While automation and connectivity are the bright, shiny objects being talked about all over the manufacturing world, there are big demographic trends emerging that could have much larger impacts than the latest bit of equipment to come down the pike.
Here is a look at a few trends that should affect manufacturers in the coming years.
A graying workforce
Industry experts often discuss the aging population and its effect on the workforce. This demographic change is particularly acute for manufacturing. The median age of the American worker is around 42 years old, while the median age for manufacturing workers is approaching 45.
With that being said, the United States is positioned favorably compared to the rest of the world. Fertility statistics paint a fairly rosy picture for the future of the American workforce, and our net immigration is higher than all other countries. While our society will keep on aging, it will do so at a slower pace than in other countries. According to a recent report by U.S. Census Bureau’s report, Europe has 22 of the oldest countries in the world. Japan is currently the oldest nation on the planet and will be through 2050. South Korea, Taiwan, and China are also aging quickly. China is projected to have 350 million senior citizens by 2050, around 27 percent of its overall population.
At the same time, the United States was ranked as having the 48th oldest population and was projected to drop to 85th by 2050, if current immigration policies are maintained.
Urbanization will continue
As global population growth drops and the planet gets older, populations are also becoming more concentrated in urban areas. In 2007, the very first time ever, a majority of people lived in urban areas, not rural regions.
Urbanization is a substantial manufacturing-related trend for multiple reasons. First, as populations become more concentrated, growing cities will need products like steel, cement, construction machinery and transportation equipment. According to a report by McKinsey, Chinese cities add 2.5 times the square footage of Chicago each year in residential and commercial space to meet the demands of growing urban populations.
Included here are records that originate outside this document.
(** * FitStore: FIFO cost layers, average cost, logistics allocation

    A shallow embedding of the inventory-valuation core of the Django
    application under [backend/supplements] ([models.py], [signals.py],
    [views.py], [serializers.py]).

    Numbers.  A [Decimal] is modelled as a rational ([Q]); statements about
    amounts use the rational equality [==].  Sums and products are taken
    exact: for stored values of realistic size the results stay within the
    28 significant digits of the decimal context.  A
    quotient is rounded to 28 significant digits ([decimal_div]), except in
    [get_fifo_cost], whose quotient is kept exact.  A cost that is written
    to a row is rounded to the two decimals of its column ([quantize]), as
    the database layer does for a [DecimalField(decimal_places=2)], both
    with the rounding of the default context, ties to even; an instance
    held by Python code keeps the unrounded value.  Quantities and prices
    are stored as given: they reach the code through fields that accept at
    most two decimals.  The exception raised when a value does not fit its
    [max_digits] is not modelled.

    Database.  Tables are fields of the record [DB].  Products are a finite
    map from primary key to row; cost layers, purchase lines, sale lines and
    ledger entries are lists in insertion order.  A model instance held by
    Python code is a record value: it is a snapshot of the row taken when
    the instance was loaded, and [save] writes the snapshot back. *)

From Stdlib Require Import QArith Qminmax Qround Qabs Lqa Lia List Bool ZArith.
From Stdlib Require Import Sorting.Sorted Sorting.Permutation.
From stdpp Require Import base option list gmap fin_maps.
Import ListNotations.

Open Scope Q_scope.

(** ** Decimal comparisons *)

Definition Qltb (x y : Q) : bool := negb (Qle_bool y x).
Definition Qgtb (x y : Q) : bool := Qltb y x.
Definition Qleb (x y : Q) : bool := Qle_bool x y.
Definition Qeqb (x y : Q) : bool := Qeq_bool x y.

(** Python's [min] on two decimals: [min(a, b)] is [b] when [b < a], else [a]. *)
Definition py_min (a b : Q) : Q := if Qltb b a then b else a.

(** ** Decimal rounding *)

(** The nearest integer, ties to the even one ([ROUND_HALF_EVEN]). *)
Definition round_half_even (x : Q) : Z :=
  let n := Qfloor x in
  let twice_fraction := (x - inject_Z n) * 2 in
  if Qltb twice_fraction 1 then n
  else if Qltb 1 twice_fraction then (n + 1)%Z
  else if Z.even n then n else (n + 1)%Z.

(** [value.quantize(Decimal(1).scaleb(-places))]: what is stored for a
    [DecimalField] with [decimal_places = places], and what a serializer
    field with that many places renders. *)
Definition quantize (places : Z) (x : Q) : Q :=
  inject_Z (round_half_even (Qred x * 10 ^ places)) / 10 ^ places.

(** The number of decimal digits of a positive integer. *)
Fixpoint digits_fuel (fuel : nat) (n : Z) : Z :=
  match fuel with
  | O => 1
  | S fuel => if (n <? 10)%Z then 1 else (1 + digits_fuel fuel (n / 10))%Z
  end.

Definition digits (n : Z) : Z := digits_fuel (Z.to_nat (Z.log2 n)) n.

(** The exponent of the leading digit of a non-zero number:
    [floor (log10 |x|)]. *)
Definition adjusted (x : Q) : Z :=
  let e := (digits (Z.abs (Qnum x)) - digits (Zpos (Qden x)))%Z in
  if Qle_bool (10 ^ e) (Qabs x) then e else (e - 1)%Z.

(** Rounding to [prec] significant digits, as the decimal context does
    with the result of an operation. *)
Definition decimal_round (prec : Z) (x : Q) : Q :=
  let x := Qred x in
  if Qeq_bool x 0 then 0
  else
    let scale := 10 ^ (prec - 1 - adjusted x) in
    inject_Z (round_half_even (x * scale)) / scale.

(** [x / y] on two decimals, in the default context ([prec = 28]); the
    callers exclude [y = 0]. *)
Definition decimal_div (x y : Q) : Q := decimal_round 28 (x / y).

(** ** Rows of the tables ([models.py]) *)

Module Product.
Record t := mk {
  id : Z;
  current_stock : Q;
  average_cost : Q;          (* USD *)
  last_purchase_cost : Q;    (* USD *)
  last_purchase_date : option Z
}.
Definition set_current_stock (v : Q) (p : t) : t :=
  mk (id p) v (average_cost p) (last_purchase_cost p) (last_purchase_date p).
Definition set_average_cost (v : Q) (p : t) : t :=
  mk (id p) (current_stock p) v (last_purchase_cost p) (last_purchase_date p).
Definition set_last_purchase_cost (v : Q) (p : t) : t :=
  mk (id p) (current_stock p) (average_cost p) v (last_purchase_date p).
Definition set_last_purchase_date (v : option Z) (p : t) : t :=
  mk (id p) (current_stock p) (average_cost p) (last_purchase_cost p) v.
End Product.

Inductive purchase_status := Pending | Received | Cancelled.

Definition is_received (s : purchase_status) : bool :=
  match s with Received => true | _ => false end.

Module Purchase.
Record t := mk {
  id : Z;
  purchase_date : Z;
  status : purchase_status;
  estimated_shipping : Q;
  estimated_taxes : Q;
  real_shipping : option Q;
  real_taxes : option Q
}.
Definition set_status (v : purchase_status) (p : t) : t :=
  mk (id p) (purchase_date p) v (estimated_shipping p) (estimated_taxes p)
     (real_shipping p) (real_taxes p).
End Purchase.

Module PurchaseItem.
Record t := mk {
  id : Z;
  purchase : Z;      (* ForeignKey(Purchase, CASCADE) *)
  product : Z;       (* ForeignKey(Product, PROTECT) *)
  quantity : Q;
  unit_cost : Q;     (* USD *)
  discount : Q
}.
(** [total_price]: the discount applies to the whole line. *)
Definition total_price (self : t) : Q :=
  (quantity self * unit_cost self) - discount self.
End PurchaseItem.

Module CostLayer.
Record t := mk {
  id : Z;
  product : Z;                       (* ForeignKey(Product, CASCADE) *)
  purchase_item : option Z;          (* ForeignKey(PurchaseItem, SET_NULL, null=True) *)
  unit_cost : Q;                     (* USD, base + allocated logistics *)
  unit_cost_gtq : Q;
  base_unit_cost : Q;
  allocated_logistics_per_unit : Q;
  logistics_allocated : bool;
  quantity_remaining : Q;
  original_quantity : Q;
  created_at : Z
}.
Definition set_quantity_remaining (v : Q) (l : t) : t :=
  mk (id l) (product l) (purchase_item l) (unit_cost l) (unit_cost_gtq l)
     (base_unit_cost l) (allocated_logistics_per_unit l) (logistics_allocated l)
     v (original_quantity l) (created_at l).
Definition set_purchase_item (v : option Z) (l : t) : t :=
  mk (id l) (product l) v (unit_cost l) (unit_cost_gtq l)
     (base_unit_cost l) (allocated_logistics_per_unit l) (logistics_allocated l)
     (quantity_remaining l) (original_quantity l) (created_at l).
End CostLayer.

Module SaleItem.
Record t := mk {
  pk : option Z;     (* None until the row is inserted *)
  sale : Z;          (* ForeignKey(Sale, CASCADE) *)
  product : Z;       (* ForeignKey(Product, PROTECT) *)
  quantity : Q;
  unit_price : Q;    (* GTQ *)
  unit_cost : Q      (* GTQ, default 0 *)
}.
Definition set_unit_cost (v : Q) (i : t) : t :=
  mk (pk i) (sale i) (product i) (quantity i) (unit_price i) v.
Definition set_pk (v : option Z) (i : t) : t :=
  mk v (sale i) (product i) (quantity i) (unit_price i) (unit_cost i).
End SaleItem.

Inductive transaction_type := TPurchase | TSale | TAdjustment.

Definition transaction_type_eqb (a b : transaction_type) : bool :=
  match a, b with
  | TPurchase, TPurchase | TSale, TSale | TAdjustment, TAdjustment => true
  | _, _ => false
  end.

Module InventoryTransaction.
Record t := mk {
  product : Z;
  type : transaction_type;
  quantity_change : Q;
  quantity_after : Q;
  reference_id : option Z
}.
End InventoryTransaction.

(** ** The database *)

Record DB := mkDB {
  products : gmap Z Product.t;
  purchases : gmap Z Purchase.t;
  purchase_items : list PurchaseItem.t;
  cost_layers : list CostLayer.t;
  sales : gset Z;
  sale_items : list SaleItem.t;
  transactions : list InventoryTransaction.t;   (* the ledger, oldest first *)
  usd_to_gtq_rate : Q;                          (* SystemSettings singleton *)
  next_id : Z;                                  (* next auto-increment key *)
  clock : Z                                     (* timezone.now() *)
}.

Definition set_products (v : gmap Z Product.t) (db : DB) : DB :=
  mkDB v (purchases db) (purchase_items db) (cost_layers db) (sales db)
       (sale_items db) (transactions db) (usd_to_gtq_rate db) (next_id db) (clock db).
Definition set_purchases (v : gmap Z Purchase.t) (db : DB) : DB :=
  mkDB (products db) v (purchase_items db) (cost_layers db) (sales db)
       (sale_items db) (transactions db) (usd_to_gtq_rate db) (next_id db) (clock db).
Definition set_purchase_items (v : list PurchaseItem.t) (db : DB) : DB :=
  mkDB (products db) (purchases db) v (cost_layers db) (sales db)
       (sale_items db) (transactions db) (usd_to_gtq_rate db) (next_id db) (clock db).
Definition set_cost_layers (v : list CostLayer.t) (db : DB) : DB :=
  mkDB (products db) (purchases db) (purchase_items db) v (sales db)
       (sale_items db) (transactions db) (usd_to_gtq_rate db) (next_id db) (clock db).
Definition set_sale_items (v : list SaleItem.t) (db : DB) : DB :=
  mkDB (products db) (purchases db) (purchase_items db) (cost_layers db) (sales db)
       v (transactions db) (usd_to_gtq_rate db) (next_id db) (clock db).
Definition set_transactions (v : list InventoryTransaction.t) (db : DB) : DB :=
  mkDB (products db) (purchases db) (purchase_items db) (cost_layers db) (sales db)
       (sale_items db) v (usd_to_gtq_rate db) (next_id db) (clock db).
Second, urbanization helps speed up productivity via geographic economies of scale. For manufacturers, urbanization cuts down on transportation costs by downsizing long supply chains and syndication networks, and by making certain that consumer products don’t have as far to go. By focusing the labor supply and factories, and by establishing highly-connected transportation networks, the quantities of goods and services generated in a given time can rise significantly.
Africa on the rise
Most experts anticipate Africa becoming a manufacturing center and a very productive continent within the coming years.
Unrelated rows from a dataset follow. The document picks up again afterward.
Lemma basic_enhanced_fallback (r : SearchResult) :
  basic_enhanced r = Spec.fallback r.
Proof.
  unfold basic_enhanced, Spec.fallback, PyStr.len, PyStr.take.
  replace (Z.of_nat (String.length (content r)) >? 200)
    with (200 <? String.length (content r))%nat; [reflexivity |].
  rewrite Z.gtb_ltb.
  destruct (Nat.ltb_spec 200 (String.length (content r)));
    destruct (Z.ltb_spec 200 (Z.of_nat (String.length (content r))));
    (reflexivity || lia).
Qed.

(** The fallback builder returns one fallback enhancement per result,
    for all of them and in their order, and has no effect. *)
Lemma create_basic_enhanced_results_spec (query : string)
  (results : list SearchResult) (w : world) :
  _create_basic_enhanced_results query results w
  = (inr (map Spec.fallback results), w).
Proof.
  unfold _create_basic_enhanced_results, Eff.ret.
  rewrite fold_append. cbn [app].
  f_equal. f_equal. apply map_ext, basic_enhanced_fallback.
Qed.

(** C3: when the completion call of [enhance_search_results] raises an
    exception, nothing is propagated: the error is logged and every result
    gets the fallback enhancement (summary = content cut at 200 characters
    plus "..." or the whole content when shorter, score 0.5, key points =
    [title], sentiment "neutral"). *)
Theorem C3_backend_failure_fallback (query : string)
  (results : list SearchResult) (enhancement_type : string) (w : world)
  (e : exn) :
  backend (List.length (calls w)) (enhance_request query) = inl e ->
  isinstance e Exception = true ->
  enhance_search_results backend json_loads query results enhancement_type w
  = (inr (map Spec.fallback results),
     mkWorld (log w ++ ["Error enhancing search results: " ++ exn_msg e])
             (calls w ++ [enhance_request query])).
Proof.
  intros Hb He.
  unfold enhance_search_results, Eff.try_except, Eff.bind, create.
  rewrite Hb, He. unfold logger_error. cbn [log calls].
  now rewrite create_basic_enhanced_results_spec.
Qed.

(** The path without tool call: the same fallback, for all results. *)
Lemma enhance_without_tool_call (query : string)
  (results : list SearchResult) (enhancement_type : string) (w : world)
  (choice : message) (others : list message) :
  backend (List.length (calls w)) (enhance_request query)
  = inr (mkCompletion (choice :: others)) ->
  tool_calls_of choice = [] ->
  enhance_search_results backend json_loads query results enhancement_type w
  = (inr (map Spec.fallback results),
     mkWorld (log w) (calls w ++ [enhance_request query])).
Proof.
  intros Hb Hc.
  unfold enhance_search_results, Eff.try_except, Eff.bind, create, Eff.lift.
  rewrite Hb. cbn [choices first]. rewrite Hc.
  now rewrite create_basic_enhanced_results_spec.
Qed.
Africa is relatively young: The median age for the continent is 23, as opposed to 33 for the rest of the developing world. This will be highly beneficial for both the labor supply and consumer demand. By 2034, Africa will have the world’s biggest working-age population.
Furthermore, between 2000 and 2015, Africa experienced higher real GDP expansion rates than the overall world economy. While Africa is a small part of global GDP, its increasing economic expansion is making it ever more interesting as a manufacturing factor.